Chapter 6 Appendix. Computer Simulations for Multicomponent Column Distillation

Lab 4. Simulation of Multicomponent Distillation

Goal:

Explore simulation of multicomponent distillation with Aspen Plus.

Preparation:

• Review procedures for starting Aspen Plus (Computer Labs 1 and 2)

• Review specific directions for distillation covered in Computer Lab 3

Aspen Plus uses the same calculation methods for binary and multicomponent distillation, but some differences will become apparent as you proceed through this lab.

1. Input a saturated vapor feed at 1.0 bar that consists of n-butane, 20.0 kmol/h; n-pentane, 30.0 kmol/h; and n-hexane, 50.0 kmol/h.

2. Pick an appropriate VLE package to use, and check the equilibrium predictions [e.g., K values should be reasonably close to the predictions made with the DePriester charts (Figures 2-10 and 2-11), but note that the empirical correlation (Eq. 2-28) is not more accurate than the DePriester charts].

3. Place a RadFrac distillation column on the main flowsheet. Connect a feed stream, a bottoms product stream, and a vapor distillate product instead of a liquid distillate product. When done, click Next.

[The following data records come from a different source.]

Lemma ST_bind_panics {S A B} (m : ST S A) (k : A → ST S B) st :
  (∀ x st1, ∃ st', k x st1 = (Panic, st')) → ∃ st', (m ≫= k) st = (Panic, st').
Proof.
  intros Hk. unfold mbind, ST_bind. destruct (m st) as [[x|] st1]; [|by eexists].
  apply Hk.
Qed.

Lemma ST_bind_then_panics {S A B} (m : ST S A) (k : A → ST S B) st :
  (∃ st', m st = (Panic, st')) → ∃ st', (m ≫= k) st = (Panic, st').
Proof. intros [st' Hm]. unfold mbind, ST_bind. rewrite Hm. by eexists. Qed.

Lemma ST_bind_Ok_panics {S A B} (m : ST S A) (k : A → ST S B) st x st1 :
  m st = (Ok x, st1) → (∃ st', k x st1 = (Panic, st')) →
  ∃ st', (m ≫= k) st = (Panic, st').
Proof. intros Hm [st' Hk]. exists st'. by erewrite ST_bind_Ok. Qed.

Lemma gen_malformed node :
  well_formed node = false →
  ∀ st, if recognized (parser.Type' node)
        then ∃ st', gen node st = (Panic, st')
        else gen node st = (Ok None, st).
Proof.
  induction node as [ty value lhs rhs IHl IHr] using Node_tree_ind.
  assert (Hbad : ∀ child, from_option
             (λ n, well_formed n = false →
                   ∀ st, if recognized (parser.Type' n)
                         then ∃ st', gen n st = (Panic, st')
                         else gen n st = (Ok None, st)) True child →
           from_option (λ n, well_formed n = false) True child →
           ∀ st, bad child st).
  { intros [n|] IH Hn st; simpl in *; [|done].
    specialize (IH Hn st). destruct (recognized _); auto. }
  intros Hwf st. destruct ty; simpl in Hwf |- *; try done.
  - (* Union *)
    destruct lhs as [l|]; [|by eexists].
    destruct (well_formed l) eqn:Hwl.
    + destruct st as [g h].
      destruct (gen_generated l g h Hwl) as (a1 & g1 & h1 & Hrun1 & _).
      eapply ST_bind_Ok_panics; [exact Hrun1|].
      apply gen_child_bad.
      * apply Hbad; [done|]. destruct rhs; simpl in *; [|done].
        by destruct (well_formed n).
      * intros st1. apply ST_bind_then_panics, genUnionNFA_nil_r.
    + apply (gen_child_bad (Some l)); [by apply (Hbad (Some l))|].
      intros st1. apply ST_bind_panics. intros x st2.
      apply ST_bind_then_panics, genUnionNFA_nil_l.
  - (* Concat *)
    destruct lhs as [l|]; [|by eexists].
    destruct (well_formed l) eqn:Hwl.
    + destruct st as [g h].
      destruct (gen_generated l g h Hwl) as (a1 & g1 & h1 & Hrun1 & _).
      eapply ST_bind_Ok_panics; [exact Hrun1|].
      apply gen_child_bad.
      * apply Hbad; [done|]. destruct rhs; simpl in *; [|done].
        by destruct (well_formed n).
      * intros st1. apply ST_bind_then_panics, genConcateNFA_nil_r.
    + apply (gen_child_bad (Some l)); [by apply (Hbad (Some l))|].
      intros st1. apply ST_bind_panics. intros x st2.
      apply ST_bind_then_panics, genConcateNFA_nil_l.
  - (* Star *)
    apply gen_child_bad.
    + apply Hbad; [done|]. by destruct lhs.
    + intros st1. apply ST_bind_then_panics, genStarNFA_nil.
Qed.

(** X12: on a node of one of the four kinds gen panics exactly when the tree
    below the node is not a well-formed AST: a Union, Concat or Star node
    lacks a child it reads, or a node that is read is of no known kind. *)
Theorem gen_panics_iff_malformed node :
  recognized (parser.Type' node) = true →
  ∀ st, (∃ st', gen node st = (Panic, st')) ↔ well_formed node = false.
Proof.
  intros Hrec st. split.
  - intros [st' Hpanic]. destruct (well_formed node) eqn:Hwf; [|done].
    destruct st as [g h].
    destruct (gen_generated node g h Hwf) as (a & g' & h' & Hrun & _). congruence.
  - intros Hwf. pose proof (gen_malformed node Hwf st) as H. by rewrite Hrec in H.
Qed.

Lemma gen_panics_iff_malformed_witness :
  ∃ st', gen (mkNode ND_UNION 0 (Some (Symbol "a")) None) (newGenerator, [])
         = (Panic, st').
Proof.
  apply (gen_panics_iff_malformed (mkNode ND_UNION 0 (Some (Symbol "a")) None)
           eq_refl (newGenerator, [])).
  reflexivity.
Defined.

End malformed.

Section languages.

(** Evaluation of the simulator on a store written out: list lookups
    compute, map lookups are rewritten. *)
Ltac run :=
  repeat first
    [ progress simpl
    | progress unfold adaptEpsilonTransition, removeDuplicate
    | rewrite lookup_empty
    | rewrite lookup_singleton_eq
    | rewrite lookup_insert_eq
    | rewrite lookup_singleton_ne by (first [done | congruence | lia])
    | rewrite lookup_insert_ne by (first [done | congruence | lia])
    | rewrite Accept_loop_dead ].

(** The expected answer, decided. *)
Ltac decided :=
  first
    [ done
    | by rewrite bool_decide_true by auto
    | by rewrite bool_decide_false by (first [congruence | intuition congruence]) ].

Lemma length_0_empty (str : string) : String.length str = 0%nat → str = "".
Proof. by destruct str. Qed.

Lemma CreateNFA_symbol c lhs rhs :
  CreateNFA (mkNode ND_SYMBOL c lhs rhs)
  = (Ok (Some symbol_nfa), ({| StateCount := 2 |}, symbol_store c)).
Proof. reflexivity. Qed.

Lemma Accept_loop_symbol c rs :
  c ≠ epsilon →
  Accept_loop (symbol_store c) [Some 0%nat] rs
  ≫= isInAcceptState (symbol_store c) symbol_nfa
  = Ok (bool_decide (rs = [c])).
Proof.
  intros Hc. destruct rs as [|r rs]; [done|].
  destruct (decide (r = c)) as [->|Hr].
  - run. destruct rs as [|r' rs]; run.
    + by rewrite bool_decide_true.
    + by rewrite bool_decide_false.
  - run. rewrite bool_decide_false; [done|]. congruence.
Qed.

(** X16: the automaton compiled from a Symbol node of value c, c other than
    the ε label, accepts a subject exactly when the subject is the single
    character c. *)
Theorem Accept_symbol c lhs rhs str :
  c ≠ epsilon →
  compile_and_accept (mkNode ND_SYMBOL c lhs rhs) str
  = Ok (bool_decide (range_runes str = [c])).
Proof.
  intros Hc. unfold compile_and_accept. rewrite CreateNFA_symbol.
  unfold Accept.
  assert (Hstart : adaptEpsilonTransition (symbol_store c) [StartState symbol_nfa]
                   = Ok [Some 0%nat]) by by run.
  rewrite Hstart. simpl.
  destruct (Nat.eqb_spec (String.length str) 0) as [Hlen|Hlen].
  - apply length_0_empty in Hlen as ->. by run.
  - by apply Accept_loop_symbol.
Qed.


Lemma CreateNFA_star_symbol c lhs rhs v rhs' :
  CreateNFA (mkNode ND_STAR v (Some (mkNode ND_SYMBOL c lhs rhs)) rhs')
  = (Ok (Some star_nfa), ({| StateCount := 3 |}, star_store c)).
Proof. reflexivity. Qed.

Lemma Accept_loop_star c rs : ∀ cur,
  c ≠ epsilon → epsilon ∉ rs →
  cur = [Some 0%nat; Some 2%nat] ∨ cur = [Some 0%nat; Some 1%nat] →
  Accept_loop (star_store c) cur rs ≫= isInAcceptState (star_store c) star_nfa
  = Ok (bool_decide (Forall (λ r, r = c) rs)).
Proof.
  induction rs as [|r rs IH]; intros cur Hc Heps Hcur.
  - destruct Hcur as [-> | ->]; by run.
  - apply not_elem_of_cons in Heps as [Hr Heps].
    destruct (decide (r = c)) as [->|Hne].
    + transitivity (Accept_loop (star_store c) [Some 0%nat; Some 1%nat] rs
                    ≫= isInAcceptState (star_store c) star_nfa).
      { destruct Hcur as [-> | ->]; by run. }
      rewrite IH by auto. f_equal. apply bool_decide_ext.
      rewrite Forall_cons. tauto.
    + transitivity (Ok (A := bool) false).
      { destruct Hcur as [-> | ->]; by run. }
      rewrite bool_decide_false; [done|]. by intros [? _]%Forall_cons.
Qed.
Fixpoint lowerASCII (s : string) : string :=
  match s with
  | EmptyString => EmptyString
  | String c rest => String (asciiLower c) (lowerASCII rest)
  end.

(** *** The fusion rule in explicit inequalities *)

(** The half-open intervals [[s1, e1)] and [[s2, e2)] overlap: each starts
    before the other ends. *)
Definition halfOpenOverlap (s1 e1 s2 e2 : Q) : Prop := s1 < e2 /\ s2 < e1.

(** The source interval [[start, start + duration)] of [R] overlaps the
    interval [[start, end)] of the acoustic segment [A]. *)
Definition overlapsAudio (A : Segment) (R : ScoredCaption) : Prop :=
  halfOpenOverlap
    (Segment.start A) (Segment.end_ A)
    (Caption.start (ScoredCaption.caption R))
    (Caption.start (ScoredCaption.caption R)
     + Caption.duration (ScoredCaption.caption R)).

(** The source interval of [R] overlaps the interval of the fused segment [F]. *)
Definition overlapsFused (F : EnhancedSegment) (R : ScoredCaption) : Prop :=
  halfOpenOverlap
    (EnhancedSegment.start F) (EnhancedSegment.end_ F)
    (Caption.start (ScoredCaption.caption R))
    (Caption.start (ScoredCaption.caption R)
     + Caption.duration (ScoredCaption.caption R)).

(** [chosen] holds exactly the elements of [all] that satisfy [P], in the
    order of [all]. *)
Inductive keptInOrder {A : Type} (P : A -> Prop) : list A -> list A -> Prop :=
| keptInOrder_nil :
    keptInOrder P [] []
| keptInOrder_keep x all chosen :
    P x -> keptInOrder P all chosen -> keptInOrder P (x :: all) (x :: chosen)
| keptInOrder_drop x all chosen :
    ~ P x -> keptInOrder P all chosen -> keptInOrder P (x :: all) chosen.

4. In the Block for the column in the Configuration tab, choose the following from the Setup Options menu:

a. Calculation Type: Equilibrium

b. Number of Stages: 40 (this is only an initial setting)

c. Condenser: Partial-Vapor

d. Reboiler: Kettle

e. Valid Phases: Vapor-Liquid

f. Convergence: Standard

5. If you get an error in step 4, chances are you have a liquid distillate in the drawing and are trying to take a vapor distillate product (i.e., Condenser: Partial-Vapor). Redraw your column with a vapor distillate stream. (You can confirm connections by selecting the stream and then hovering the mouse over the blue connection area. A balloon will appear with the connection details.)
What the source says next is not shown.